Barely even moving, Zeke pushed Dusty into a walk, and then right into a canter.
Cal couldn’t even tell that Zeke was leaning one way or another, but Dusty could, and obediently turned around, turned right and left, and cantered figure-eights in the paddock. And all the while, Zeke didn’t even look like he was concentrating.
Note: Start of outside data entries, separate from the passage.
(* ===== verification/ContextProjection.v ===== *)
(** * tea-core: the model context of a branch
    ([crates/tea-core/src/runtime/context.rs], first half)

    A context is a read-only projection of the branch that ends in the leaf of
    a lane: the reducer gives the leaf, the parents of the entries the branch,
    committed compactions and policies select among its entries, and the
    selected entries become messages in the order of their turns. *)

From stdpp Require Import base gmap sets list strings sorting.
From S2P Require Import Prelude RustStr Json Ids Model Records Snapshot Reduction SessionErrors Configuration.
From S2P Require Import Messages Transcript TranscriptJson CoreState Compaction ContextCodec.

Local Open Scope N_scope.

(** ** Data *)

Record ProviderLimits := mk_limits { pl_maximum_context_bytes : N }.
Definition limits_new (maximum_context_bytes : N) : Outcome HarnessError ProviderLimits :=
  if maximum_context_bytes =? 0 then invalid_state [Lit "provider context byte limit must be greater than zero"]
  else Ok (mk_limits maximum_context_bytes).

Record ContextAnnotation := mk_annotation { an_id : string; an_content : string }.
Record ContextProjectionPatch := mk_patch {
  cx_retain_entries : list EntryId;
  cx_omit_eligible_entries : list EntryId;
  cx_annotations : list ContextAnnotation;
  cx_selected_memory : list EntryId;
  cx_requested_compaction_strategy : option string;
}.
Definition patch_default : ContextProjectionPatch := mk_patch [] [] [] [] None.

Record DerivedContext := mk_derived {
  dc_messages : list AgentMessage;
  dc_included_entries : list EntryId;
  dc_omitted_entries : list EntryId;
  dc_annotations : list ContextAnnotation;
  dc_serialized_bytes : N;
  dc_serialized_context : string;
}.

Definition MAX_CONTEXT_POLICY_ENTRIES : nat := 512.
Definition MAX_COMPOSED_CONTEXT_ANNOTATIONS : nat := 64.

(** What a policy sees and proposes ([harness/extension.rs]); it answers with a patch or an error text. *)
Record ExtensionContextEntry := mk_context_entry {
  xe_id : string;
  xe_kind : string;
  xe_model_visible : bool;
  xe_protected : bool;
}.
Definition ExtensionContextInput : Type := list ExtensionContextEntry.
Record ExtensionContextPatch := mk_extension_patch {
  xp_retain_entries : list string;
  xp_omit_eligible_entries : list string;
  xp_annotations : list ContextAnnotation;
  xp_selected_memory : list string;
  xp_requested_compaction_strategy : option string;
}.
Record ContextPolicyBinding := mk_policy_binding {
  pb_plugin_id : string;
  pb_policy : ExtensionContextInput -> string + ExtensionContextPatch;
}.

Abbreviation entry_id := (fun entry => eh_id (se_header entry)).
Definition enumerate {A} (l : list A) : list (nat * A) := imap pair l.
(** [iter().position(|entry| &entry.header.id == id)]. *)
Definition position_of (id : EntryId) (branch : list StoredEntry) : option nat :=
  fst <$> list_find (fun entry => entry_id entry = id) branch.
Definition is_user_entry (entry : StoredEntry) : bool := match se_body entry with UserMessage _ => true | _ => false end.
Definition first_user (branch : list StoredEntry) : option StoredEntry := List.find is_user_entry branch.

(** [BTreeSet::into_iter]. *)
Definition set_iter {K} `{Countable K} `{!BTreeKey K} (X : gset K) : list K :=
  (btree_iter (set_to_map (fun k => (k, tt)) X : gmap K unit)).*1.

(** [portable_label]. *)
Definition label_byte (b : N) : bool :=
  ((48 <=? b) && (b <=? 57)) || ((65 <=? b) && (b <=? 90)) || ((97 <=? b) && (b <=? 122))
  || (b =? 46) || (b =? 95) || (b =? 45).
Definition portable_label (value : string) : bool :=
  negb (str_is_empty value) && (utf8_len value <=? 120) && forallb label_byte (bytes_of value).

(** [context_entry_kind]. *)
Definition context_entry_kind (entry : SessionEntry) : string :=
  match entry with
  | UserMessage _ => "user"
  | Model.AssistantMessage _ => "assistant"
  | Model.ToolResult _ => "tool_result"
  | Model.Compaction _ => "compaction"
  | BranchSummary _ => "branch_summary"
  | ModelChanged _ => "model_changed"
  | ThinkingChanged _ => "thinking_changed"
  | ConfigurationChanged _ => "configuration_changed"
  | HarnessRevisionChanged _ => "harness_revision_changed"
  | PluginMemory _ => "plugin_memory"
  | CustomSemantic _ => "custom"
  end.

(** [source_turn_boundary]. *)
Definition source_turn_boundary (entry : SessionEntry) : bool :=
  match entry with
  | UserMessage _ | Model.AssistantMessage _ | Model.Compaction _ | BranchSummary _ => true
  | PluginMemory memory => bool_decide (pm_visibility memory = ModelVisible)
  | CustomSemantic custom => cu_model_visible custom
  | Model.ToolResult _ | ModelChanged _ | ThinkingChanged _ | ConfigurationChanged _ | HarnessRevisionChanged _ => false
  end.

Section context.
Context `{Blake3} `{Miniserde}.

(** ** Policies *)

(** [policy_context_entry], [policy_context_input]. *)
Definition policy_context_entry (original_user : option EntryId) (entry : StoredEntry) : ExtensionContextEntry :=
  mk_context_entry (as_str (entry_id entry)) (context_entry_kind (se_body entry)) (is_model_visible (se_body entry))
    (match original_user with Some id => bool_decide (id = entry_id entry) | None => false end).
Definition root_outside_tail (branch : list StoredEntry) (original_user : option EntryId) : bool :=
  match original_user with
  | Some root_id =>
      match position_of root_id branch with
      | Some index => (index <? length branch - MAX_CONTEXT_POLICY_ENTRIES)%nat
      | None => false
      end
  | None => false
  end.
Definition policy_context_input (branch : list StoredEntry) : Outcome HarnessError ExtensionContextInput :=
  let original_user := eh_id ∘ se_header <$> first_user branch in
  let tail_capacity := if root_outside_tail branch original_user then (MAX_CONTEXT_POLICY_ENTRIES - 1)%nat
                       else MAX_CONTEXT_POLICY_ENTRIES in
  let entries := map (policy_context_entry original_user) (drop (length branch - tail_capacity) branch) in
  match original_user with
  | Some root_id =>
      if existsb (fun entry => String.eqb (xe_id entry) (as_str root_id)) entries then Ok entries
      else
        match List.find (fun entry => bool_decide (entry_id entry = root_id)) branch with
        | Some root => Ok (policy_context_entry (Some root_id) root :: entries)
        | None => Panic "original user entry remains on its branch"
        end
  | None => Ok entries
  end.

(** [parse_context_entry_id]. *)
Definition parse_context_entry_id (value : string) : Outcome HarnessError EntryId :=
  explain (fun e => [Lit "context policy returned an invalid entry ID: "; OfId e]) (id_new value).

(** The locals of the loop of [derive_patch], and its rounds. *)
Record PatchState := mk_patch_state {
  px_retain : option (gset EntryId);
  px_omit : gset EntryId;
  px_selected_memory : gset EntryId;
  px_annotations : list ContextAnnotation;
  px_strategy : option string;
}.
Definition patch_start : PatchState := mk_patch_state None ∅ ∅ [] None.
Definition narrow_retain (retain : option (gset EntryId)) (proposed : list string) : Outcome HarnessError (option (gset EntryId)) :=
  if is_nil proposed then Ok retain
  else
    let? ids := omap_list parse_context_entry_id proposed in
    match retain with
    | Some existing =>
        let intersection := existing ∩ list_to_set ids in
        if bool_decide (intersection = ∅) then invalid_state [Lit "context policies have incompatible explicit retain sets"]
        else Ok (Some intersection)
    | None => Ok (Some (list_to_set ids))
    end.
Definition add_annotation (plugin_id : string) (annotations : list ContextAnnotation) (annotation : ContextAnnotation) :
    Outcome HarnessError (list ContextAnnotation) :=
  if (length annotations =? MAX_COMPOSED_CONTEXT_ANNOTATIONS)%nat
  then invalid_state [Lit "composed context annotations exceed "; Num (N.of_nat MAX_COMPOSED_CONTEXT_ANNOTATIONS)]
  else Ok (annotations ++ [mk_annotation (plugin_id +:+ "." +:+ an_id annotation) (an_content annotation)]).
Definition agree_strategy (current proposed : option string) : Outcome HarnessError (option string) :=
  match proposed, current with
  | None, _ => Ok current
  | Some strategy, Some existing =>
      if String.eqb existing strategy then Ok (Some strategy)
      else invalid_state [Lit "context policies request conflicting compaction strategies "; Dbg existing; Lit " and "; Dbg strategy]
  | Some strategy, None => Ok (Some strategy)
  end.
Definition apply_policy (input : ExtensionContextInput) (s : PatchState) (binding : ContextPolicyBinding) :
    Outcome HarnessError PatchState :=
  match pb_policy binding input with
  | inl error =>
      invalid_state [Lit "context policy "; Lit (pb_plugin_id binding); Lit " rejected its bounded proposal: "; Lit error]
  | inr proposal =>
      let? retain := narrow_retain (px_retain s) (xp_retain_entries proposal) in
      let? omit := omap_list parse_context_entry_id (xp_omit_eligible_entries proposal) in
      let? memory := omap_list parse_context_entry_id (xp_selected_memory proposal) in
      let? annotations := ofold (add_annotation (pb_plugin_id binding)) (px_annotations s) (xp_annotations proposal) in
      let? strategy := agree_strategy (px_strategy s) (xp_requested_compaction_strategy proposal) in
      Ok (mk_patch_state retain (px_omit s ∪ list_to_set omit) (px_selected_memory s ∪ list_to_set memory) annotations strategy)
  end.
Definition derive_patch (policies : list ContextPolicyBinding) (branch : list StoredEntry) :
    Outcome HarnessError ContextProjectionPatch :=
  if is_nil policies then Ok patch_default
  else
    let? input := policy_context_input branch in
    let? s := ofold (apply_policy input) patch_start policies in
    Ok (mk_patch (match px_retain s with Some values => set_iter values | None => [] end) (set_iter (px_omit s))
          (px_annotations s) (set_iter (px_selected_memory s)) (px_strategy s)).

(** ** The branch *)

(** [branch_entries]; every round adds an identity of the index to [seen]. *)
Fixpoint branch_walk (fuel : nat) (entries : gmap EntryId StoredEntry) (cursor : option EntryId) (seen : gset EntryId)
    (chain : list StoredEntry) : Outcome HarnessError (list StoredEntry) :=
  match fuel, cursor with
  | _, None => Ok chain
  | O, Some _ => Panic "out of fuel"
  | S fuel, Some id =>
      if mem id seen then invalid_state [Lit "semantic branch contains a parent cycle at entry "; Lit (as_str id)]
      else
        match entries !! id with
        | None => invalid_state [Lit "branch leaf refers to missing entry "; Lit (as_str id)]
        | Some entry => branch_walk fuel entries (eh_parent_id (se_header entry)) ({[id]} ∪ seen) (entry :: chain)
        end
  end.
Definition index_entries (entries : list StoredEntry) : gmap EntryId StoredEntry :=
  foldl (fun index entry => <[entry_id entry := entry]> index) ∅ entries.
Definition branch_entries (snapshot : SessionSnapshot) (lane : LaneId) : Outcome HarnessError (list StoredEntry) :=
  let? reduction := map_err HarnessCorruption (reduce_lane_ref snapshot lane) in
  branch_walk (S (length (ss_entries snapshot))) (index_entries (ss_entries snapshot))
    (ls_leaf_id (lr_lane_state reduction)) ∅ [].

(** ** Selection *)

(** [validate_patch_shape]. *)
Definition check_patch_id (known : gset EntryId) (surface : string) (unique : gset EntryId) (id : EntryId) :
    Outcome HarnessError (gset EntryId) :=
  if negb (mem id known)
  then invalid_state [Lit "context patch "; Lit surface; Lit " refers to entry "; Lit (as_str id); Lit " outside the current branch"]
  else if mem id unique
  then invalid_state [Lit "context patch "; Lit surface; Lit " repeats entry "; Lit (as_str id)]
  else Ok ({[id]} ∪ unique).
Definition check_annotation (ids : gset string) (annotation : ContextAnnotation) : Outcome HarnessError (gset string) :=
  if negb (portable_label (an_id annotation)) || str_is_empty (an_content annotation) || (4096 <? utf8_len (an_content annotation))
  then invalid_state [Lit "context patch annotation must use a bounded portable ID and non-empty <=4096 byte content"]
  else if mem (an_id annotation) ids
  then invalid_state [Lit "context patch repeats annotation "; Lit (an_id annotation)]
  else Ok ({[an_id annotation]} ∪ ids).
Definition validate_patch_shape (branch : list StoredEntry) (patch : ContextProjectionPatch) : Outcome HarnessError unit :=
  let known : gset EntryId := list_to_set (map entry_id branch) in
  check? ofold (check_patch_id known "retain_entries") ∅ (cx_retain_entries patch) in
  check? ofold (check_patch_id known "omit_eligible_entries") ∅ (cx_omit_eligible_entries patch) in
  check? ofold (check_patch_id known "selected_memory") ∅ (cx_selected_memory patch) in
  check? ofold check_annotation ∅ (cx_annotations patch) in
  if match cx_requested_compaction_strategy patch with Some id => negb (portable_label id) | None => false end
  then invalid_state [Lit "context patch compaction strategy ID must use a portable bounded label"] else Ok ().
“I can’t ever do that,” said Cal as Zeke and Dusty came right up to him and calmly stopped.
“I wouldn’t expect you to, Cal,” said Zeke. Then, as he dismounted in a smooth swing of strong thigh and balanced shoulders, he added, almost as an afterthought, “I’ve had years of practice, and years of bronc riding.”
“Bronc riding?” asked Cal.
Zeke didn’t answer him and guided him to mount Dusty, which felt like a scramble up a tall, shifting mountain of legs.